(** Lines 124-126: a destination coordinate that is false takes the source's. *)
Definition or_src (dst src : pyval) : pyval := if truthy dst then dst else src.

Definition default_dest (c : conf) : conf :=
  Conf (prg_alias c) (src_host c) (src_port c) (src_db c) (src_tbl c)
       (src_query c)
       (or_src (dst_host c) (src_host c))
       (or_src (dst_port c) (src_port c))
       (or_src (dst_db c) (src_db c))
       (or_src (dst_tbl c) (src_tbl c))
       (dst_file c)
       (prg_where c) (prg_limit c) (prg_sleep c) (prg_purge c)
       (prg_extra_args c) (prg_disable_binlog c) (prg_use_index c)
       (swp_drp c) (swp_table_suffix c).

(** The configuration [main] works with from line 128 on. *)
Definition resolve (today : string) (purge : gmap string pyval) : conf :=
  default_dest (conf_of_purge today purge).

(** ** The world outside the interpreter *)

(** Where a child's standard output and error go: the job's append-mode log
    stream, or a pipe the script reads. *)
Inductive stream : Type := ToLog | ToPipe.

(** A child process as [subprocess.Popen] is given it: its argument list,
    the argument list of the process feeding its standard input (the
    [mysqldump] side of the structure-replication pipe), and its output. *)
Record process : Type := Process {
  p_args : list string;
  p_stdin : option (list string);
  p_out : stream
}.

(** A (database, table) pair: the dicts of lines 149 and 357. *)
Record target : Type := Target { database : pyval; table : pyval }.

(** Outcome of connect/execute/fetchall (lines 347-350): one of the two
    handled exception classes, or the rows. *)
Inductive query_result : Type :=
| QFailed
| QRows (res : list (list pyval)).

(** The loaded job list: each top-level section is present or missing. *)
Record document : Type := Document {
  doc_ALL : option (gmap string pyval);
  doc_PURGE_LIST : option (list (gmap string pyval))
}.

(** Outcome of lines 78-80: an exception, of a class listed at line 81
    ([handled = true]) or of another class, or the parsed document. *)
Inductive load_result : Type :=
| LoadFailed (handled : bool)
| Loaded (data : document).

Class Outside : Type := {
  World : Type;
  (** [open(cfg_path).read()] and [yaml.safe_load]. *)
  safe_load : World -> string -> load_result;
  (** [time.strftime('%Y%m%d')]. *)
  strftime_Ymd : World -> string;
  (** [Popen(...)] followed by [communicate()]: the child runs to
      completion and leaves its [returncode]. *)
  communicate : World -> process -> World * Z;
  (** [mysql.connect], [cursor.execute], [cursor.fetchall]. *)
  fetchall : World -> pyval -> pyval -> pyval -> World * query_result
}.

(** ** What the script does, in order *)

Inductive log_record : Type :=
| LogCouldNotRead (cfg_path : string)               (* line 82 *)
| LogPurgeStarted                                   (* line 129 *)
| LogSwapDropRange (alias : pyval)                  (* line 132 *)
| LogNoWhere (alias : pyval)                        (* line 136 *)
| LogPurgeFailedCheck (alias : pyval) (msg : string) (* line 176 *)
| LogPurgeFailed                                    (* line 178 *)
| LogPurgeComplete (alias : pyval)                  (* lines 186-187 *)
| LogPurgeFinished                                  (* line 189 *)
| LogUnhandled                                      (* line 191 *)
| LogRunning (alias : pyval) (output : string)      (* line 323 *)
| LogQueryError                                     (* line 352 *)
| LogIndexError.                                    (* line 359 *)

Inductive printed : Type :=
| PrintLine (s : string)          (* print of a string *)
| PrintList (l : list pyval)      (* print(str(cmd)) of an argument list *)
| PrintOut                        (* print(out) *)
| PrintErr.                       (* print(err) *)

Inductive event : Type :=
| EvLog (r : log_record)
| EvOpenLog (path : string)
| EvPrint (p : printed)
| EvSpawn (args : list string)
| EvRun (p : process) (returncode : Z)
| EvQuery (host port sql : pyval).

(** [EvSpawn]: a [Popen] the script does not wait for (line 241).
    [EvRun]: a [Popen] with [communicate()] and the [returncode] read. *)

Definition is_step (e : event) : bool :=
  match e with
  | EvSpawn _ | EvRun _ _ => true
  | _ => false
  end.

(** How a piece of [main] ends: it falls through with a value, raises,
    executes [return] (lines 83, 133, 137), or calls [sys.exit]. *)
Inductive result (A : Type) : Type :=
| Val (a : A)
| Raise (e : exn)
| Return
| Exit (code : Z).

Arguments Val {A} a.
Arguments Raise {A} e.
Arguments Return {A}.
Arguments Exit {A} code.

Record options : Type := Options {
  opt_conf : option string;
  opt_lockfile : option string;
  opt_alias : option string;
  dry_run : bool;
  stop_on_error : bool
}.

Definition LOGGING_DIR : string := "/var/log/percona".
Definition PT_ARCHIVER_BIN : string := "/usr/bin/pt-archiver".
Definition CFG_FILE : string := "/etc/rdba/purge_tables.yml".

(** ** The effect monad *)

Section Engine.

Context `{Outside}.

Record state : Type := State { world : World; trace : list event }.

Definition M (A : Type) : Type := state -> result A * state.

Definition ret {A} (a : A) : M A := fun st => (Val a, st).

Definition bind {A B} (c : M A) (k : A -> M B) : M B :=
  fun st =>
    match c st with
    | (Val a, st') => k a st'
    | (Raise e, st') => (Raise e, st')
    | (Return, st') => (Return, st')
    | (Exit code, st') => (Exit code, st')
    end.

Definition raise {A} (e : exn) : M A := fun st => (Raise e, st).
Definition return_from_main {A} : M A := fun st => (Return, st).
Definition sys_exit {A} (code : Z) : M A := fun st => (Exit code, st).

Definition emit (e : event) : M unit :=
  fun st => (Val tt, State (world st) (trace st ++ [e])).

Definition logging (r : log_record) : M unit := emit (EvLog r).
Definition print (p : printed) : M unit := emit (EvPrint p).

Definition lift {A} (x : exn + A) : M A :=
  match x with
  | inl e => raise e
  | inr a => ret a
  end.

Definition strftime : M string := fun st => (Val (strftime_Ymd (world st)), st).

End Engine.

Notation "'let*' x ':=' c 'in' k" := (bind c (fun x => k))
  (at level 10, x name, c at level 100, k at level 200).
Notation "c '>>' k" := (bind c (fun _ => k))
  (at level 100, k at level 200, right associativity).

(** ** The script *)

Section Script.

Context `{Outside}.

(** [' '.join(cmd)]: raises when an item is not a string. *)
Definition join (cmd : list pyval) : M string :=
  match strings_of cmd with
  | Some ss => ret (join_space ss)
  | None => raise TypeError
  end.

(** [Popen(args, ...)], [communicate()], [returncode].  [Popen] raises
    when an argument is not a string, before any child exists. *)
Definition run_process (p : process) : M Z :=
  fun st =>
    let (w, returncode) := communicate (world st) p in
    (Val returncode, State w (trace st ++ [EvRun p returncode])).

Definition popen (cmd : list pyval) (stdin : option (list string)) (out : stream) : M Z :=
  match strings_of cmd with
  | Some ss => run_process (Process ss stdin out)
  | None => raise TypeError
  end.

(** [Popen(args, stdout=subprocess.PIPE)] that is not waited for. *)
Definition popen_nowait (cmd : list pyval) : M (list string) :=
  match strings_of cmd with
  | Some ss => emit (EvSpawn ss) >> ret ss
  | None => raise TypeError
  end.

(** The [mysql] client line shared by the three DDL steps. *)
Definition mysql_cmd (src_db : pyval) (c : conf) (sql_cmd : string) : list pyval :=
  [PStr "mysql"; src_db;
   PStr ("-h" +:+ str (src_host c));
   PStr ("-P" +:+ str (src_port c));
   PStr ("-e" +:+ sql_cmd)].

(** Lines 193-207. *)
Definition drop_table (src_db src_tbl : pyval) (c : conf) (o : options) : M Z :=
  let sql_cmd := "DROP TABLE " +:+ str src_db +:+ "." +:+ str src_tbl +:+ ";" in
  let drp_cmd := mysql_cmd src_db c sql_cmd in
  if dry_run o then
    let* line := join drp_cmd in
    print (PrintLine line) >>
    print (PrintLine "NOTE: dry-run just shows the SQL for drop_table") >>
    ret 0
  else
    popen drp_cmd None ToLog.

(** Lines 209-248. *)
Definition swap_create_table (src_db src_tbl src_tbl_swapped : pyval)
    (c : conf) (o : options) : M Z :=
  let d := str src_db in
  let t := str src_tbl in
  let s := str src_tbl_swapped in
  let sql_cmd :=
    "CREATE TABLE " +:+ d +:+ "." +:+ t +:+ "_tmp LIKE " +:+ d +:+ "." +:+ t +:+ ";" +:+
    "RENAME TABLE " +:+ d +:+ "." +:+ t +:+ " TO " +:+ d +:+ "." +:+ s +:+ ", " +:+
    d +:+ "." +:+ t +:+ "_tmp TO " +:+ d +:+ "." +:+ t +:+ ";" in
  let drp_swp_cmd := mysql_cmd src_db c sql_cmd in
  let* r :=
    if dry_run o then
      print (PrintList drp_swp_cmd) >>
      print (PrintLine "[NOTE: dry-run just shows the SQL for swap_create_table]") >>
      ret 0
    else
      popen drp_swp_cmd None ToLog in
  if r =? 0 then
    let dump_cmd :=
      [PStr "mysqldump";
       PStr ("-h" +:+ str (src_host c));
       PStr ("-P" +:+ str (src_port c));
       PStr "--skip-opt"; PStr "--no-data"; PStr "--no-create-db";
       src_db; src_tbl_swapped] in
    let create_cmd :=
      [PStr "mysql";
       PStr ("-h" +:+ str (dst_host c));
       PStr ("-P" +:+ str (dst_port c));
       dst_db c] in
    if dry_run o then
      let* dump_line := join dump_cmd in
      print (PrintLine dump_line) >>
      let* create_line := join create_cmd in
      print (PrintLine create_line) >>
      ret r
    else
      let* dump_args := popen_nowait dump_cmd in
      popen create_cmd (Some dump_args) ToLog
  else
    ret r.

______

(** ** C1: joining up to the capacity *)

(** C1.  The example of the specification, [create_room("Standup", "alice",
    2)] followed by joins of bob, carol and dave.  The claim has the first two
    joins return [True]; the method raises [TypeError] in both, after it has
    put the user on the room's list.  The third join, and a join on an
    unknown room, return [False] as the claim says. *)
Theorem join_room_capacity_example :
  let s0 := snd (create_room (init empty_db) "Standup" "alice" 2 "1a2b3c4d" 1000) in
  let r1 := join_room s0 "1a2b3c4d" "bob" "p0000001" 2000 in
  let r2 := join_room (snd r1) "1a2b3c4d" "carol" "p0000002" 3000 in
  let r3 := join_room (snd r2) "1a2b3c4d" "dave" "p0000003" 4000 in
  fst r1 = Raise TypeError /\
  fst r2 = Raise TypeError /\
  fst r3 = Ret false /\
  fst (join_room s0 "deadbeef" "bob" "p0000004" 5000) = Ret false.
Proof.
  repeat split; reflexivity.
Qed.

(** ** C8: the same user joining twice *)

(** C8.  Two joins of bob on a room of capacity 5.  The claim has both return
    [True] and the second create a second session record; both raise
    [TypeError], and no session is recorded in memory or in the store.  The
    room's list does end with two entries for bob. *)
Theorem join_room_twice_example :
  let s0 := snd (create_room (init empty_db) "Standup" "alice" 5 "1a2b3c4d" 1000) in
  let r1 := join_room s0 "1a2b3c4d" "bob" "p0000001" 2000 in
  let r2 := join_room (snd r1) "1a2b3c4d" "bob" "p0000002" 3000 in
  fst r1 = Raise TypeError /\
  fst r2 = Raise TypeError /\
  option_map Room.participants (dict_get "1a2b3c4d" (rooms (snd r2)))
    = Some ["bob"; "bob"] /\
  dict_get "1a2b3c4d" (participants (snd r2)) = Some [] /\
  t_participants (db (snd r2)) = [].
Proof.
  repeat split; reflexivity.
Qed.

______

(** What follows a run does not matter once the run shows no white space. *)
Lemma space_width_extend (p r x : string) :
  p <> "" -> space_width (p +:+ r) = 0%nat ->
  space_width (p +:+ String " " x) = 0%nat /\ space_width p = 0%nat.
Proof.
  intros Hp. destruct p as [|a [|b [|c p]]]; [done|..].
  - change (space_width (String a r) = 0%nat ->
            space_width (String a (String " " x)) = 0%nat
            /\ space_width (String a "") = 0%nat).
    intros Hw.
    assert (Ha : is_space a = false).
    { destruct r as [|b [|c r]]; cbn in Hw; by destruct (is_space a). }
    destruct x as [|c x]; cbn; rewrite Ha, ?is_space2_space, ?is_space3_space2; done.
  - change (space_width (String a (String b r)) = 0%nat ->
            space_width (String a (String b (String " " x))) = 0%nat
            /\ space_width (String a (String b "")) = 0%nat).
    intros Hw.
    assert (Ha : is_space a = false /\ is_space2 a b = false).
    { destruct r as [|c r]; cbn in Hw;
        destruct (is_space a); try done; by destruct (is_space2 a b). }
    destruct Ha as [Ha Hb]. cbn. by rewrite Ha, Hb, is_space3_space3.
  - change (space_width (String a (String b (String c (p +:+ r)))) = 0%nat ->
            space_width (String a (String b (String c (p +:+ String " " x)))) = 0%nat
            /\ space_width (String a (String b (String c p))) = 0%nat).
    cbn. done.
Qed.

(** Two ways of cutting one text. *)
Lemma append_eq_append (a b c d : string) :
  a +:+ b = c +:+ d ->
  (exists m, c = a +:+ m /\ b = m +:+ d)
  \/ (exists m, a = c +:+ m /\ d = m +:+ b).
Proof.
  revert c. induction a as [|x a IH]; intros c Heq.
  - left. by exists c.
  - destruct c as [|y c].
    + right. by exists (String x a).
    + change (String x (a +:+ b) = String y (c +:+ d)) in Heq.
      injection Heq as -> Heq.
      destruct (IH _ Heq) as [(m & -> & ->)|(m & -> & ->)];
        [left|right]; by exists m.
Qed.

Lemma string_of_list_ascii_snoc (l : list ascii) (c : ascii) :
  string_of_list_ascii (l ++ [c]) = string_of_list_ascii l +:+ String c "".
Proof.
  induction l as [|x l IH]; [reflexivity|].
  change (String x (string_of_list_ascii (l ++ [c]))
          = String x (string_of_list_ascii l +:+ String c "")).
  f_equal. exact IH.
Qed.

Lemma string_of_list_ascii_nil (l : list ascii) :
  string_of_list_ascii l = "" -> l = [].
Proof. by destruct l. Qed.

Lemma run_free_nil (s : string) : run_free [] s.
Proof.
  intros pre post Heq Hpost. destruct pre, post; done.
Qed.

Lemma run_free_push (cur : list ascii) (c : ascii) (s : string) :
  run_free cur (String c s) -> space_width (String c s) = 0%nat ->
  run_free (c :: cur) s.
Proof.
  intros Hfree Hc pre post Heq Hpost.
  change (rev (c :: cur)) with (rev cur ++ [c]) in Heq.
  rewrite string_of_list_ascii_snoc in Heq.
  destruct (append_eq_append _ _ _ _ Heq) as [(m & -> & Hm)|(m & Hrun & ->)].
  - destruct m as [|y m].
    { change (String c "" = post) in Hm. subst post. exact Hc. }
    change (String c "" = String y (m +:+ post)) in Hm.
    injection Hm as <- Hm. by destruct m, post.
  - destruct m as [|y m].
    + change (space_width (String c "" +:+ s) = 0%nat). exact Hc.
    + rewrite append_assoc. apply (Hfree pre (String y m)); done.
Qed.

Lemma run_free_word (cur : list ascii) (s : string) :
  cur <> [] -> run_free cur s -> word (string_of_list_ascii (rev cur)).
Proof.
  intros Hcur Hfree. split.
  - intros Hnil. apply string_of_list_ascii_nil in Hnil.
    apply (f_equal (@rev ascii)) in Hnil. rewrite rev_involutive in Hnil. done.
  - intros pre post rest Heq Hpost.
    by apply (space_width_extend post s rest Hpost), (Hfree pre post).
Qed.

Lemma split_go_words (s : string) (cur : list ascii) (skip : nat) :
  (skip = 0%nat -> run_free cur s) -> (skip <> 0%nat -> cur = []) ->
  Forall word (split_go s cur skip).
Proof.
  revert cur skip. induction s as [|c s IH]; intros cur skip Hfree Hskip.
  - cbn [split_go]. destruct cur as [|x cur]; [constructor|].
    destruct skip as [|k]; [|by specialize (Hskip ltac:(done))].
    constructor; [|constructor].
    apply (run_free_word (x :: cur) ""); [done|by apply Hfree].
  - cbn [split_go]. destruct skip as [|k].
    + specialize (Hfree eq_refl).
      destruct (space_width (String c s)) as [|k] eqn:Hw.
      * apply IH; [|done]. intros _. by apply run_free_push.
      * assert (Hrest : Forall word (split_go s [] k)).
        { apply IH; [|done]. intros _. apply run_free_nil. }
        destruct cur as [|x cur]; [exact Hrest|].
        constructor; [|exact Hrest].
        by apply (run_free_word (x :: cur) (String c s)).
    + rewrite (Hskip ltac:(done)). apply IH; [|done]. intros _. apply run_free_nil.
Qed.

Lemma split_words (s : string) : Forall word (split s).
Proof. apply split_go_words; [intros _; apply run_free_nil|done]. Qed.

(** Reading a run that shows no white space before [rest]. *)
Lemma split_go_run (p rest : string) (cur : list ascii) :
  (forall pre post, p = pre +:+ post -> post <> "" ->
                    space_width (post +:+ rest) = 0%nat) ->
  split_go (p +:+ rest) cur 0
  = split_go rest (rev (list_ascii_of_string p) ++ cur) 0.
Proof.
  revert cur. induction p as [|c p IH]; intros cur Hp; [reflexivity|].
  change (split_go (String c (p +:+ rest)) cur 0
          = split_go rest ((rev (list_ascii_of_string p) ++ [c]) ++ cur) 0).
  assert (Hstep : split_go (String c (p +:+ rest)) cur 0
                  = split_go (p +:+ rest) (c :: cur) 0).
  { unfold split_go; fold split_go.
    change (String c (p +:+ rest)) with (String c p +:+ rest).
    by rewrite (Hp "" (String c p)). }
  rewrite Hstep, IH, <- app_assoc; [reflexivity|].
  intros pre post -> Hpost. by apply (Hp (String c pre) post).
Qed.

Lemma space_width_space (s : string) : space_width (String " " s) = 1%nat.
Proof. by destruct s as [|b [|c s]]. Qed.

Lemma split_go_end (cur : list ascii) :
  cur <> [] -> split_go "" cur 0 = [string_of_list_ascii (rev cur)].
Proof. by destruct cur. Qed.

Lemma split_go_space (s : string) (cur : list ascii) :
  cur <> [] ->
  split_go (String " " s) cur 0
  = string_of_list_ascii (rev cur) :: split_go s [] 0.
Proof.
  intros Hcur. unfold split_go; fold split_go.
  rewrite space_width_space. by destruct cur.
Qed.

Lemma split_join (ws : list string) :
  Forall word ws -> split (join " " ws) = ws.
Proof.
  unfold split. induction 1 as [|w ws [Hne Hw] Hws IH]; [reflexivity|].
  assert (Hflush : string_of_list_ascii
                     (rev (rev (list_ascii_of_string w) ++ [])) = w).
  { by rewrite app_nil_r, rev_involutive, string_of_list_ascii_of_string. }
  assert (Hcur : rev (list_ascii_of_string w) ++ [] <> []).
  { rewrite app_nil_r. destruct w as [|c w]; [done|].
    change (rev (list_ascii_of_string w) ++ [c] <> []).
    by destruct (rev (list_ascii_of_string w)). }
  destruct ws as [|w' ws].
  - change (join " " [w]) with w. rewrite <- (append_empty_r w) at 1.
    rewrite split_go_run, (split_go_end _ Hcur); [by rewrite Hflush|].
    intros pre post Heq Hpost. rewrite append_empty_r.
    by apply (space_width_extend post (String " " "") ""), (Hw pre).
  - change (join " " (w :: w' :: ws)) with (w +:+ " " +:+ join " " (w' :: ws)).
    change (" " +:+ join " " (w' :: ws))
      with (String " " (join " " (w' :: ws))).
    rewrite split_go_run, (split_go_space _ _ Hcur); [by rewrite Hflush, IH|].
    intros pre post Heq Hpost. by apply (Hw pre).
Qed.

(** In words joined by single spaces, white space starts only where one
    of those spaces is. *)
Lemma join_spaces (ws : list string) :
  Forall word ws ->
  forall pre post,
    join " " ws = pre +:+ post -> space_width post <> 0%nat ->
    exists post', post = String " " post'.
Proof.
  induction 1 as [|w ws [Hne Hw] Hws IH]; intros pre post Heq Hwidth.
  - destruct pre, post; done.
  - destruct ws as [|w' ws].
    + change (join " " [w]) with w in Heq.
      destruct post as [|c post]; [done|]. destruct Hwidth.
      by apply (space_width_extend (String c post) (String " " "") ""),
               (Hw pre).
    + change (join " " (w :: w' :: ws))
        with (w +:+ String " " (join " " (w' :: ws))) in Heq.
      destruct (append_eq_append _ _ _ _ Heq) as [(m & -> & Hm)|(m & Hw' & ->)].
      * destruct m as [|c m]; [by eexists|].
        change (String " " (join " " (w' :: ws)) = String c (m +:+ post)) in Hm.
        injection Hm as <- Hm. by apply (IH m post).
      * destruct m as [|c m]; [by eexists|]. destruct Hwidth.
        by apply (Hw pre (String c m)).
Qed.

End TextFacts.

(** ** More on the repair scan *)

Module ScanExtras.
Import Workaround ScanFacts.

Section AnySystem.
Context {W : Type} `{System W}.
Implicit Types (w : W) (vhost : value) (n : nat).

______

- What to do -
Please filter the entries for the word "specialize" and copy the lines that have it.

- Finished task -
    destruct skip as [|k]; [|by specialize (Hskip ltac:(done))].
    + specialize (Hfree eq_refl).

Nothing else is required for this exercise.